[Dataset entries]

%%

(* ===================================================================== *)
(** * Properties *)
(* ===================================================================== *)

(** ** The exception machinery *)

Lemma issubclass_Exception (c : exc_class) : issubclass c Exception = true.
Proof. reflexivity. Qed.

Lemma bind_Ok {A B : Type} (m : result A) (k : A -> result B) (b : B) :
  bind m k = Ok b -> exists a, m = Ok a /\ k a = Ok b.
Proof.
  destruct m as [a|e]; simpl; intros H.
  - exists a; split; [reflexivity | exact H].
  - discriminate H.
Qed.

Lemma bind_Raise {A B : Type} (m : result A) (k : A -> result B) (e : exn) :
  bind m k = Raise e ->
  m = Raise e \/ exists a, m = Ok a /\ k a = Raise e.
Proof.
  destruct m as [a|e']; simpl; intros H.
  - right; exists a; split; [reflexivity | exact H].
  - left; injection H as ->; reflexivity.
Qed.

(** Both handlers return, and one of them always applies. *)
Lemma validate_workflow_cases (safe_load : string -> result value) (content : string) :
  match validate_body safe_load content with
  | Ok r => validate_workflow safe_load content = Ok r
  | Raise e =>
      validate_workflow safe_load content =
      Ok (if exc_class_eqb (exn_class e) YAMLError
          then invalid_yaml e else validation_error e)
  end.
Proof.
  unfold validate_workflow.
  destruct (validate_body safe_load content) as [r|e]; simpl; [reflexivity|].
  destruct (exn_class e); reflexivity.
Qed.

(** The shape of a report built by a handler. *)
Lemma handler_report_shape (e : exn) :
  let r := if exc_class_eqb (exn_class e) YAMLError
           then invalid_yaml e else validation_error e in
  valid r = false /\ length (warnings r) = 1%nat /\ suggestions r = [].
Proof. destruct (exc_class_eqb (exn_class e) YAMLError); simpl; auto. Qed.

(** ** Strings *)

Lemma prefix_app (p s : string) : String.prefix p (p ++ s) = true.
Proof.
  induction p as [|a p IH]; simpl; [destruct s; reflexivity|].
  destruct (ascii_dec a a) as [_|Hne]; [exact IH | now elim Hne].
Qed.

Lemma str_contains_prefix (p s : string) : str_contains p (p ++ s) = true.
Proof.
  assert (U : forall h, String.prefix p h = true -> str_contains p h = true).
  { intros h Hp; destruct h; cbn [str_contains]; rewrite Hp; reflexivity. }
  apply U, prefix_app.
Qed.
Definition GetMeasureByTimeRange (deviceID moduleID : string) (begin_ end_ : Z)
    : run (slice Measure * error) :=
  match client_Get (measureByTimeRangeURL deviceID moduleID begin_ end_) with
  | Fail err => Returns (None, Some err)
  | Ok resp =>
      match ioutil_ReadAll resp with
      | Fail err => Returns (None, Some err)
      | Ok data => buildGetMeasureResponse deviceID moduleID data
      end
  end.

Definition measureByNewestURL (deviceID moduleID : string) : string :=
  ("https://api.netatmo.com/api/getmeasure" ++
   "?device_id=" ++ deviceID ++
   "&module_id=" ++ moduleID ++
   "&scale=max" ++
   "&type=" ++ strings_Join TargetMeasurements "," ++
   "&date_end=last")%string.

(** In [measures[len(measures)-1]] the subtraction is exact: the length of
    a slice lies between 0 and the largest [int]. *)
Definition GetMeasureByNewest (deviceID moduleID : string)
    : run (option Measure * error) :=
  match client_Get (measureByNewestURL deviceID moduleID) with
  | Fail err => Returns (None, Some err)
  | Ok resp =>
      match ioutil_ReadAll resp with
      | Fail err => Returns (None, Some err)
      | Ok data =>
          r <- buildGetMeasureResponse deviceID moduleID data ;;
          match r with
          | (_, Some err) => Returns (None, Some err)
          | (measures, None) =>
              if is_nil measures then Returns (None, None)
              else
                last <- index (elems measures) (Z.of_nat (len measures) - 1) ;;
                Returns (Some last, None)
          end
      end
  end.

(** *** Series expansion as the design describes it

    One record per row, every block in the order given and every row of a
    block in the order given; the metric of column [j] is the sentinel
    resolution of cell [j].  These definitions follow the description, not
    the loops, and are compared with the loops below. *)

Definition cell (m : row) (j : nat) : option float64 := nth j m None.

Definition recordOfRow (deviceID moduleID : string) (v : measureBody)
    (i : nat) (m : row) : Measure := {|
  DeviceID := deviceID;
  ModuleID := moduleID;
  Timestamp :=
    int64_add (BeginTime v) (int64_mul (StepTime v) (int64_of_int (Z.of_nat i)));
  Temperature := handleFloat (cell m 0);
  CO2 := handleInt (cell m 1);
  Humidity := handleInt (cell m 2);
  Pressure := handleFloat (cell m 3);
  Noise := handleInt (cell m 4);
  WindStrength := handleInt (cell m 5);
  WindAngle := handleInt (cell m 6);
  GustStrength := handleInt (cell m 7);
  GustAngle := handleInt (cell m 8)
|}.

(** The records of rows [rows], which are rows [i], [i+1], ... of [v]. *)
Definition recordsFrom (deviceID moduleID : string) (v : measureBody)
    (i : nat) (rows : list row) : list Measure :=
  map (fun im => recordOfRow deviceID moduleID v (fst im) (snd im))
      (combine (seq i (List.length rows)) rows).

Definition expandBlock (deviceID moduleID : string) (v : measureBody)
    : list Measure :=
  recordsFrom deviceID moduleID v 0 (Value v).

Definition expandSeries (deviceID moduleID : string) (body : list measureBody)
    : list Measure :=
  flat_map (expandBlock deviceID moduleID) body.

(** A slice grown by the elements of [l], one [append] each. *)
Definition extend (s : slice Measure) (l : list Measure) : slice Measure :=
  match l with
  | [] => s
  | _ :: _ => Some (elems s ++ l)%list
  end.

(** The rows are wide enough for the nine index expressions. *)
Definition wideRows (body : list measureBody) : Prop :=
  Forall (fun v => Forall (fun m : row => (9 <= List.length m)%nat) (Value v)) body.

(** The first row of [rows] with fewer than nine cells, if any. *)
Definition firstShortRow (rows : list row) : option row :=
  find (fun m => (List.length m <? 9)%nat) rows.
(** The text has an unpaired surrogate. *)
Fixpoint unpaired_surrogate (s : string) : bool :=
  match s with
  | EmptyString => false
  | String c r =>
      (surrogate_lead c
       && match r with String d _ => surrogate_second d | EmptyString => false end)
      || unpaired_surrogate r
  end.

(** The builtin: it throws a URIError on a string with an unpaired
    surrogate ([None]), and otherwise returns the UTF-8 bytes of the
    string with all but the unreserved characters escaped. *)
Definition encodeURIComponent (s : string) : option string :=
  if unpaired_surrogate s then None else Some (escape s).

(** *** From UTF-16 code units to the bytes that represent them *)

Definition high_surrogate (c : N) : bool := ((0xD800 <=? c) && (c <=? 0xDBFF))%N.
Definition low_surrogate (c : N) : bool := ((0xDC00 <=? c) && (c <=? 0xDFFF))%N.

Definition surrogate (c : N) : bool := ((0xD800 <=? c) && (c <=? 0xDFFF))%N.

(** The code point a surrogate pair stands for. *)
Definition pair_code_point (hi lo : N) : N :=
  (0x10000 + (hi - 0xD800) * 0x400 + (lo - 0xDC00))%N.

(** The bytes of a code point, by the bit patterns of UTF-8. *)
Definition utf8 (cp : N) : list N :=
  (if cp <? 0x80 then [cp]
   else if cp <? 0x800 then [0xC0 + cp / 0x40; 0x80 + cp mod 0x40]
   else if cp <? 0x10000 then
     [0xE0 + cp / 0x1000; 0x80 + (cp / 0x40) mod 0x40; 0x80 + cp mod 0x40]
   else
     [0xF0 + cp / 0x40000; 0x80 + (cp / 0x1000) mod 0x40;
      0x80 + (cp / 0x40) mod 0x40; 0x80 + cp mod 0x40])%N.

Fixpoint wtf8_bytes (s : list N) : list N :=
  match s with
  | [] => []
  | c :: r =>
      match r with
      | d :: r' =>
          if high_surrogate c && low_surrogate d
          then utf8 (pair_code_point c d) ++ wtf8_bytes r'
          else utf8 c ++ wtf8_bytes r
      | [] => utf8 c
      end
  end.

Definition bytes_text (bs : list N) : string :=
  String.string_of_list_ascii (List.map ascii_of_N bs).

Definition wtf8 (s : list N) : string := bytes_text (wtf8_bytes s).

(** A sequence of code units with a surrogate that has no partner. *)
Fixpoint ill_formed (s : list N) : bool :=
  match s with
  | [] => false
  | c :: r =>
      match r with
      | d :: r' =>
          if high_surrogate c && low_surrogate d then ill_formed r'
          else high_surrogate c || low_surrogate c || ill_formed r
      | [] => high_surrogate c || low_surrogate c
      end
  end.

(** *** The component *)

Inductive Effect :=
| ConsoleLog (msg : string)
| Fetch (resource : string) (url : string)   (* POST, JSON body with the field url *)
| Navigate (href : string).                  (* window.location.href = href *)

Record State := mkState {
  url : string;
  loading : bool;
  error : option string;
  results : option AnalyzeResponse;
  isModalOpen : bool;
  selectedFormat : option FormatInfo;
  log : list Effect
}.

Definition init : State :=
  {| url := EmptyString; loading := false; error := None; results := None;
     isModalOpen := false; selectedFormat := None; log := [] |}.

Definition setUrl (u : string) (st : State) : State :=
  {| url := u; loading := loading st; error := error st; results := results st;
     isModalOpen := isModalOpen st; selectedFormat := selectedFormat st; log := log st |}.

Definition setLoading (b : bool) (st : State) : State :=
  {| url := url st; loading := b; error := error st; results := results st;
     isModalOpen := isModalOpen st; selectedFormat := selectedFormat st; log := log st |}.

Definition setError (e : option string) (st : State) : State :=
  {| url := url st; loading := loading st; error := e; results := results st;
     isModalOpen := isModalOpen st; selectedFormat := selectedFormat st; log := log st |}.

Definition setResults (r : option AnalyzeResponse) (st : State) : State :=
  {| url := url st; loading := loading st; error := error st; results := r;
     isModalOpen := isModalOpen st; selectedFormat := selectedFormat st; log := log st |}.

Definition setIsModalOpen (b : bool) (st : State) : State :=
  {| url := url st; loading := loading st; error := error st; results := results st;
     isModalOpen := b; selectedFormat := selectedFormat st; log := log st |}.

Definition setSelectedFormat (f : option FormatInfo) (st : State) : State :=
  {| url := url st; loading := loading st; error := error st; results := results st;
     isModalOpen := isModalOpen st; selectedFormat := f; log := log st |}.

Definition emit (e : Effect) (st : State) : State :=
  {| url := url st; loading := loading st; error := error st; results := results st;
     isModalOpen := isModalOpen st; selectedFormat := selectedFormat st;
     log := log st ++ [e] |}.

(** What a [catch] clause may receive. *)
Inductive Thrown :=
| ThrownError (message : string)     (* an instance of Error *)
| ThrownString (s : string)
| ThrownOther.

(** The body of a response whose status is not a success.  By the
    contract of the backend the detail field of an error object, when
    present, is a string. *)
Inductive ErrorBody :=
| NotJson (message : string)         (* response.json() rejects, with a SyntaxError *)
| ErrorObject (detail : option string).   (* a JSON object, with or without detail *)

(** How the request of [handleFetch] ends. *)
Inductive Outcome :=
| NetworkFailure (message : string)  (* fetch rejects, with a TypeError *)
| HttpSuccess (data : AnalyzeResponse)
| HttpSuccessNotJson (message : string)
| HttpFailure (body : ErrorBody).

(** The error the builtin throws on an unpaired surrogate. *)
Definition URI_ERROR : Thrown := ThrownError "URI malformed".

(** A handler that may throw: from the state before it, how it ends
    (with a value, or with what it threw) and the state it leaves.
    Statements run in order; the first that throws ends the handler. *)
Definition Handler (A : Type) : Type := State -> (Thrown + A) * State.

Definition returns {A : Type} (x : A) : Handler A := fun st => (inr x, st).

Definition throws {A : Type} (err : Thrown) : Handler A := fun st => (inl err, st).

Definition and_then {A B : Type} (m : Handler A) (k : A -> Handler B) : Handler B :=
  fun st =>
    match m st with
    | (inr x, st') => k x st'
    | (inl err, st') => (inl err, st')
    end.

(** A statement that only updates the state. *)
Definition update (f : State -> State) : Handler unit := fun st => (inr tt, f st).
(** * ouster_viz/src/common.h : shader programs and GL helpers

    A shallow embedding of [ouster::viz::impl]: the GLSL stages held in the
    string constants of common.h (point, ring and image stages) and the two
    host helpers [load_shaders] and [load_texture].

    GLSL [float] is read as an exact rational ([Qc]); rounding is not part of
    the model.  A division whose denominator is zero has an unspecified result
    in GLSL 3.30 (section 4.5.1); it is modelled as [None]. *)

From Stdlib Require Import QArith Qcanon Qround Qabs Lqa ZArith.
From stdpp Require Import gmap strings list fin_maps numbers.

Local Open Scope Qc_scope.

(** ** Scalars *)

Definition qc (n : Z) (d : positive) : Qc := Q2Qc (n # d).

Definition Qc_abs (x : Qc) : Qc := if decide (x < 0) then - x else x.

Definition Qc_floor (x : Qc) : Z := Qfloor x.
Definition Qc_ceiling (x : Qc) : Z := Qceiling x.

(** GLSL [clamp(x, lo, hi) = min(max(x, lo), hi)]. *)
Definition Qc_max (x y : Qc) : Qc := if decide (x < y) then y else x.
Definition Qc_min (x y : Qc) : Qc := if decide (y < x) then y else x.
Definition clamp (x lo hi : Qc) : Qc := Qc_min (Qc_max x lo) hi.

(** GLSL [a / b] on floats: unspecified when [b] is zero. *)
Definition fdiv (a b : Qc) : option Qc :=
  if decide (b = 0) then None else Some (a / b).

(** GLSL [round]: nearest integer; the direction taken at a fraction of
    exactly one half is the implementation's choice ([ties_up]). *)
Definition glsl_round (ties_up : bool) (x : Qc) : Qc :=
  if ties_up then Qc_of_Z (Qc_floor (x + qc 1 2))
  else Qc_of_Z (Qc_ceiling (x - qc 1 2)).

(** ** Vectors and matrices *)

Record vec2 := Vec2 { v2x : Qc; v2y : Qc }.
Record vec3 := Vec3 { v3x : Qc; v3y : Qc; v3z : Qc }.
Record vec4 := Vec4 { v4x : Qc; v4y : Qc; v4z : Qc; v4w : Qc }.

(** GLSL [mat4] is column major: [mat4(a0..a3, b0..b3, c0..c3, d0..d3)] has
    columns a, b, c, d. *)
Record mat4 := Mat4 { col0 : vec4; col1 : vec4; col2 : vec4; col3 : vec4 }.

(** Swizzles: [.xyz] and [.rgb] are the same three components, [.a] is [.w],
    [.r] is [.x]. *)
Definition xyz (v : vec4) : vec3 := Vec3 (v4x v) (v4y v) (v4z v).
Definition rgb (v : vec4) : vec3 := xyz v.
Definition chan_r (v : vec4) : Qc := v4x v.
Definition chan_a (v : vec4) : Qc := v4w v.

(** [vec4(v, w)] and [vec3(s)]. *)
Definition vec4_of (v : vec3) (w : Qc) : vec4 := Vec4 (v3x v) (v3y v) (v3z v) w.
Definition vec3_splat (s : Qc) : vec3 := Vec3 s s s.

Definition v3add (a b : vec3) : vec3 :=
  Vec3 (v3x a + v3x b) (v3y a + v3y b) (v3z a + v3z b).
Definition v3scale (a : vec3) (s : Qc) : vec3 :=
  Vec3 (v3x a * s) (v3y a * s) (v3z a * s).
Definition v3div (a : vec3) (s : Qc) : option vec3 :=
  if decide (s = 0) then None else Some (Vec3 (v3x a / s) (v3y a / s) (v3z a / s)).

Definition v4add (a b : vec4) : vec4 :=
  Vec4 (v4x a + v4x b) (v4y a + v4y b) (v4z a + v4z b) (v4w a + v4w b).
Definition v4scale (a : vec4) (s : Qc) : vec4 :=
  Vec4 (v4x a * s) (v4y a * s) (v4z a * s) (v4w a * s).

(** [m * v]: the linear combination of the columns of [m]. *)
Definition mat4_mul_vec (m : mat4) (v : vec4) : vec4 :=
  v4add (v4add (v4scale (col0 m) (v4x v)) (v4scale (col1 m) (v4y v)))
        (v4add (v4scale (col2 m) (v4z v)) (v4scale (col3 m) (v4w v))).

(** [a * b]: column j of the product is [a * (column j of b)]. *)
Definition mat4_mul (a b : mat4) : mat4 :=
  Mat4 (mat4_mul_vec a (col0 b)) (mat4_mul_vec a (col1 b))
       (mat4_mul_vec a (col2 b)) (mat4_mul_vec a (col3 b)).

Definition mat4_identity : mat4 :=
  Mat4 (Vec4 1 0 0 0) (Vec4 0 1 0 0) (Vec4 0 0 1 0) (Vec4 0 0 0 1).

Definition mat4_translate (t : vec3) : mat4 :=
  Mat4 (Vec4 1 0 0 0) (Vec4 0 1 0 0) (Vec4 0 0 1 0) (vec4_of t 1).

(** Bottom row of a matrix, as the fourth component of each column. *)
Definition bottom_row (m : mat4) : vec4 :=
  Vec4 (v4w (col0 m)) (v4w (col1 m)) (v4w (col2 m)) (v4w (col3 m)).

%%

*Exercise brief*
Restate, word for word and with nothing added, the lines from the beginning of the records above through the line that contains "Proof. reflexivity. Qed.".

*Exercise response*
(* ===================================================================== *)
(** * Properties *)
(* ===================================================================== *)

(** ** The exception machinery *)

Lemma issubclass_Exception (c : exc_class) : issubclass c Exception = true.
Proof. reflexivity. Qed.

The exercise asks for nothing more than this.